Expectations that China will become a major structural importer of corn have been around for decades. USDA Baseline 10-year forecasts in the late 1990s indicated that China’s corn imports would increase after China imported a tranche of corn in the mid-1990s, only to be disappointed when China instead became a major corn exporter by the early 2000s. China’s reemergence as a corn importer in 2010 also sparked speculation that it would become a major corn importer, along with optimistic USDA Baseline China corn import forecasts, but those expectations also never materialized (although China did import large amounts of other feed grains).

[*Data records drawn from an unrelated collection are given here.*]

(** The runs of the loop that were not left through [break]: one summary
    per round, appended to the mid-term memory, the last one alone in the
    short-term memory. *)
Lemma round_loop_unbroken (market_data proposed_action : Value) (k : nat) :
  forall start debate_rounds w T w',
    round_loop generate summarize py_str market_data proposed_action
      (seq start k) debate_rounds w = (Ok (false, T), w') ->
    exists (new : list RoundEntry) (summaries : list string),
      T = (debate_rounds ++ new)%list
      /\ length new = 3 * k
      /\ length summaries = k
      /\ requests w' = requests w + 4 * k
      /\ mid_term_memory (self w')
         = (mid_term_memory (self w) ++ summaries)%list
      /\ short_term_memory (self w')
         = match last summaries with
           | Some s => [s]
           | None => short_term_memory (self w)
           end
      /\ forall j s, summaries !! j = Some s ->
           summarize (requests w + 4 * j + 3)
             (map arguments (take 3 (drop (3 * j) new))) = Some s.
Proof.
  induction k as [|k IH]; intros start debate_rounds w T w' Hrun.
  - injection Hrun as <- <-. exists [], [].
    rewrite app_nil_r. repeat split; try (simpl; lia).
    + now rewrite app_nil_r.
    + intros j s Hj. discriminate Hj.
  - cbn [seq] in Hrun. rewrite round_loop_step in Hrun.
    destruct (debate_round _ _ _ _ _ _ _ w) as [[[[] dr]|e] w1] eqn:Hround;
      try discriminate Hrun.
    apply debate_round_ok in Hround as (a & b & c & -> & _ & s & Hs & Hself & Hreq).
    apply IH in Hrun as (new & summaries & -> & Hlen & Hsums & Hreq' & Hmid & Hshort & Hall).
    eexists (_ :: _ :: _ :: new), (s :: summaries).
    split; [now rewrite <- app_assoc|].
    split; [simpl; lia|]. split; [simpl; lia|]. split; [lia|].
    split; [rewrite Hmid, Hself; cbn; now rewrite <- app_assoc|].
    split.
    { rewrite Hshort, Hself. cbn [short_term_memory].
      destruct summaries as [|s' summaries]; [reflexivity|].
      rewrite last_cons_cons.
      destruct (last (s' :: summaries)) eqn:Hlast; [reflexivity|].
      apply last_None in Hlast. discriminate Hlast. }
    intros [|j] s0 Hj.
    + injection Hj as <-. rewrite Nat.mul_0_r, Nat.add_0_r. exact Hs.
    + cbn [lookup list_lookup] in Hj. apply Hall in Hj.
      replace (3 * S j) with (3 + 3 * j) by lia.
      replace (requests w + 4 * S j + 3) with (requests w1 + 4 * j + 3) by lia.
      exact Hj.
Qed.

End Runs.

(** ** Convergence *)

Lemma converged_same (s : string) : converged [s; s; s] = true.
Proof.
  unfold converged. apply bool_decide_eq_true.
  assert (H : (list_to_set [s; s; s] : gset string) = {[ s ]}) by set_solver.
  rewrite H, size_singleton. lia.
Qed.

Lemma converged_three (a b c : string) :
  converged [a; b; c] = true -> a = b /\ b = c.
Proof.
  unfold converged. intros H. apply bool_decide_eq_true in H.
  destruct (decide (a = b)) as [->|Hab].
  - split; [reflexivity|].
    destruct (decide (b = c)) as [->|Hbc]; [reflexivity|].
    assert (Hs : (list_to_set [b; b; c] : gset string) = {[ b; c ]}) by set_solver.
    rewrite Hs, size_union, !size_singleton in H by set_solver. lia.
  - exfalso.
    assert (Hs : ({[ a; b ]} : gset string) ⊆ list_to_set [a; b; c]) by set_solver.
    apply subseteq_size in Hs.
    rewrite size_union, !size_singleton in Hs by set_solver. lia.
Qed.

Section Debate.

Variable generate : nat -> string -> string -> option string.
Variable summarize : nat -> list string -> option string.
Variable py_str : Value -> string.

Together, these events caused many U.S. producers and industry stakeholders to take a “wait and see” approach to China becoming a major structural importer of corn, a point of view that has only solidified in the last decade as China’s imports of U.S. corn, DDGS, and sorghum have peaked and plummeted multiple times.
China’s recent large corn import program, however, may well augment the beginning of the era that many stakeholders inside and outside of China have been waiting for. China’s corn prices have not softened since the price rally in 2020, indicating continued strong demand for corn. If China’s imports are maintained at levels we have seen since 2020, then this will be a welcomed change for end users in China and their suppliers in corn exporting countries. It will also, according to many policy advocates in China, be good for China.